(AVAILABLE RECORDS Opens)
Lemma bucket_add_In (name : str) (d : dict) (bs : list bucket)
  (n : str) (items : list dict) :
  NoDup (map fst bs) ->
  In (n, items) (bucket_add name d bs) ->
  (n <> name /\ In (n, items) bs)
  \/ (n = name
      /\ ((exists items0, In (name, items0) bs /\ items = items0 ++ [d])
          \/ (~ In name (map fst bs) /\ items = [d]))).
Proof.
  induction bs as [|[n' items'] bs IH]; cbn; intros Hnd Hin.
  - destruct Hin as [[= <- <-]|[]]. right. split; [reflexivity|].
    right. split; [tauto | reflexivity].
  - inversion Hnd as [|? ? Hn' Hnd']; subst.
    destruct (str_eqb n' name) eqn:E.
    + apply str_eqb_eq in E. subst n'. destruct Hin as [[= <- <-] | Hin].
      * right. split; [reflexivity|]. left. exists items'. split; auto.
      * left. split; [|now right]. intros ->. apply Hn'.
        now apply (in_map fst) in Hin.
    + apply str_eqb_neq in E. destruct Hin as [[= <- <-] | Hin].
      * left. split; [assumption | now left].
      * destruct (IH Hnd' Hin) as [[Hn Hi] | [-> [(i0 & Hi & ->) | [Hno ->]]]].
        -- left. split; [assumption | now right].
        -- right. split; [reflexivity|]. left. exists i0. split; auto.
        -- right. split; [reflexivity|]. right. split; [|reflexivity].
           intros [H|H]; [now apply E | now apply Hno].
Qed.

Lemma in_feed_iff (n : str) (d : dict) : in_feed n d = true <-> feed_name d = n.
Proof. unfold in_feed. apply str_eqb_eq. Qed.

Lemma filter_nil_iff {A} (p : A -> bool) (l : list A) :
  (forall x, In x l -> p x = false) -> filter p l = [].
Proof.
  induction l as [|x l IH]; cbn; intros H; [reflexivity|].
  rewrite (H x) by now left. apply IH. intros y Hy. apply H. now right.
Qed.
(** X21.  The Add button never takes the number of profiles above five, and never
    removes a profile: whatever the document, the name typed and the
    outcome of the handler, the list of profiles it leaves is at least as
    long as before and has at most five members unless it already had more;
    from five profiles on, the handler changes neither the list nor the
    storage slot. *)
Theorem addProfile_never_exceeds_five (i : nat) (newProfileName : option string) (w : world) :
  let w' := fst (addProfileBtn_click uid isoNow StringToNumber NumberToString
                   i newProfileName w) in
  (profile_count (doc w) <= profile_count (doc w'))%nat
  /\ (profile_count (doc w') <= Nat.max (profile_count (doc w)) 5)%nat
  /\ ((5 <= profile_count (doc w))%nat ->
      prop (doc w') "profiles" = prop (doc w) "profiles" /\ slot w' = slot w).
Proof.
  intros w'. assert (E : w' = fst (addProfileBtn_click uid isoNow StringToNumber
                                    NumberToString i newProfileName w)) by reflexivity.
  clearbody w'. unfold addProfileBtn_click in E.
  destruct (ensureProfiles_run_frame i w) as (F1 & F2 & F3).
  destruct (synthesized_count i (doc w)) as (C1 & C2 & C3).
  destruct (ensureProfiles_run uid isoNow i w) as [w1 o]. cbn [fst] in F1, F2, F3.
  unfold profile_count in *. rewrite <- F1 in C1, C2.
  assert (Same : (5 <= length (elems_of (prop (doc w) "profiles")))%nat ->
                 prop (doc w1) "profiles" = prop (doc w) "profiles").
  { intros H. rewrite F1, C3; [reflexivity|]. unfold lacks_profiles.
    destruct (prop (doc w) "profiles") as [| | | | |es xs|]; simpl in H; try lia.
    destruct es; simpl in H; [lia | reflexivity]. }
  assert (Base : (length (elems_of (prop (doc w) "profiles"))
                  <= length (elems_of (prop (doc w1) "profiles")))%nat
                 /\ (length (elems_of (prop (doc w1) "profiles"))
                     <= Nat.max (length (elems_of (prop (doc w) "profiles"))) 5)%nat
                 /\ ((5 <= length (elems_of (prop (doc w) "profiles")))%nat ->
                     prop (doc w1) "profiles" = prop (doc w) "profiles" /\ slot w1 = slot w))
    by (split; [lia | split; [lia | auto]]).
  destruct o as [e|]; [cbn [fst] in E; subst w'; exact Base|].
  unfold get at 1 in E.
  destruct (nullish (doc w1)) eqn:Nd; [cbn [bind fst] in E; subst w'; exact Base|].
  cbn [bind] in E. unfold get at 1 in E.
  destruct (nullish (prop (doc w1) "profiles")) eqn:Np; [cbn [fst] in E; subst w'; exact Base|].
  destruct (five_or_more _ _ (prop (prop (doc w1) "profiles") "length")) eqn:Five;
    [cbn [fst alert doc slot] in E; subst w'; exact Base|].
  destruct (is_empty _); [cbn [fst alert doc slot] in E; subst w'; exact Base|].
  cbn [run_statements] in E. unfold push_profile at 1 in E.
  rewrite (get_nonnull _ _ Nd) in E. cbn [bind] in E.
  destruct (prop (doc w1) "profiles") as [| | | | |es xs|] eqn:P;
    try (cbv beta iota in E; cbn [fst] in E; subst w'; rewrite ?P; exact Base).
  cbn [prop String.eqb Ascii.eqb Bool.eqb] in Five. rewrite five_or_more_length in Five.
  apply Nat.leb_gt in Five. unfold saveState, set_doc in E.
  cbn [fst doc slot alerts] in E. subst w'. cbn [doc slot].
  destruct (is_container (doc w1)) eqn:Hc.
  - rewrite prop_set_same by (assumption || reflexivity). cbn [elems_of] in *.
    rewrite length_app. cbn [length].
    split; [lia|]. split; [lia|]. intros H. lia.
  - rewrite (prop_of_primitive _ "profiles" Hc eq_refl) in P. discriminate P.
Qed.
(** Monadic iteration: a [for] loop whose body may raise. *)
Fixpoint foldM {A S : Type} (f : S -> A -> result S) (l : list A) (s : S)
  : result S :=
  match l with
  | [] => Ret s
  | x :: l' => s' <- f s x ;; foldM f l' s'
  end.

(** ** Python numbers *)

Module Num.

Definition prec : Z := 53.
Definition emax : Z := 1024.

Inductive num : Type :=
| Int (z : Z)
| Float (f : spec_float).

Definition fadd := SFadd prec emax.
Definition fmul := SFmul prec emax.
Definition fdiv := SFdiv prec emax.

(** The binary64 nearest to the integer [z], ties to even. *)
Definition nearest_of_Z (z : Z) : spec_float :=
  binary_normalize prec emax z 0 false.

(** The binary64 nearest to the fraction [a / b] for [b <> 0]. *)
Definition nearest_of_frac (a b : Z) : spec_float :=
  match a with
  | Z0 => S754_zero (b <? 0)
  | _ =>
      let '(q, e, l) := SFdiv_core_binary prec emax (Z.abs a) 0 (Z.abs b) 0 in
      binary_round_aux prec emax (xorb (a <? 0) (b <? 0)) q e l
  end.

Definition is_infinite (f : spec_float) : bool :=
  match f with S754_infinity _ => true | _ => false end.

(** [float(z)]: OverflowError when [z] is beyond the binary64 range. *)
Definition float_of_int (z : Z) : result spec_float :=
  let f := nearest_of_Z z in
  if is_infinite f
  then Raise (OtherError "int too large to convert to float")
  else Ret f.

Definition to_float (x : num) : result spec_float :=
  match x with
  | Int z => float_of_int z
  | Float f => Ret f
  end.

(** [x + y] *)
Definition add (x y : num) : result num :=
  match x, y with
  | Int a, Int b => Ret (Int (a + b))
  | _, _ => a <- to_float x ;; b <- to_float y ;; Ret (Float (fadd a b))
  end.

(** [x - y] *)
Definition sub (x y : num) : result num :=
  match x, y with
  | Int a, Int b => Ret (Int (a - b))
  | _, _ =>
      a <- to_float x ;; b <- to_float y ;;
      Ret (Float (SFsub prec emax a b))
  end.

(** [x * y] *)
Definition mul (x y : num) : result num :=
  match x, y with
  | Int a, Int b => Ret (Int (a * b))
  | _, _ => a <- to_float x ;; b <- to_float y ;; Ret (Float (fmul a b))
  end.

Definition is_zero (f : spec_float) : bool :=
  match f with S754_zero _ => true | _ => false end.

(** [x / y], true division: the quotient of two ints is correctly
    rounded; a zero divisor and an int quotient beyond the binary64
    range raise. *)
Definition truediv (x y : num) : result num :=
  match x, y with
  | Int a, Int b =>
      if b =? 0 then Raise (OtherError "division by zero")
      else
        let q := nearest_of_frac a b in
        if is_infinite q
        then Raise (OtherError "integer division result too large for a float")
        else Ret (Float q)
  | _, _ =>
      a <- to_float x ;; b <- to_float y ;;
      if is_zero b then Raise (OtherError "float division by zero")
      else Ret (Float (fdiv a b))
  end.

(** Comparison of a finite binary64 [(-1)^s * m * 2^e] with an integer,
    on the exact values, as CPython compares a float with an int. *)
Definition compare_finite_Z (s : bool) (m : positive) (e : Z) (z : Z)
  : comparison :=
  let v := if s then Z.neg m else Z.pos m in
  match e with
  | Z0 => Z.compare v z
  | Z.pos p => Z.compare (v * 2 ^ Z.pos p) z
  | Z.neg p => Z.compare v (z * 2 ^ Z.pos p)
  end.

Definition compare_float_Z (f : spec_float) (z : Z) : option comparison :=
  match f with
  | S754_nan => None
  | S754_infinity s => Some (if s then Lt else Gt)
  | S754_zero _ => Some (Z.compare 0 z)
  | S754_finite s m e => Some (compare_finite_Z s m e z)
  end.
(AVAILABLE RECORDS Closes)
In the data above, start at the line that has "Definition fadd := SFadd prec emax.", stop after the line that has "match a with", and print every line in between exactly as it stands.

Definition fadd := SFadd prec emax.
Definition fmul := SFmul prec emax.
Definition fdiv := SFdiv prec emax.

(** The binary64 nearest to the integer [z], ties to even. *)
Definition nearest_of_Z (z : Z) : spec_float :=
  binary_normalize prec emax z 0 false.

(** The binary64 nearest to the fraction [a / b] for [b <> 0]. *)
Definition nearest_of_frac (a b : Z) : spec_float :=
  match a with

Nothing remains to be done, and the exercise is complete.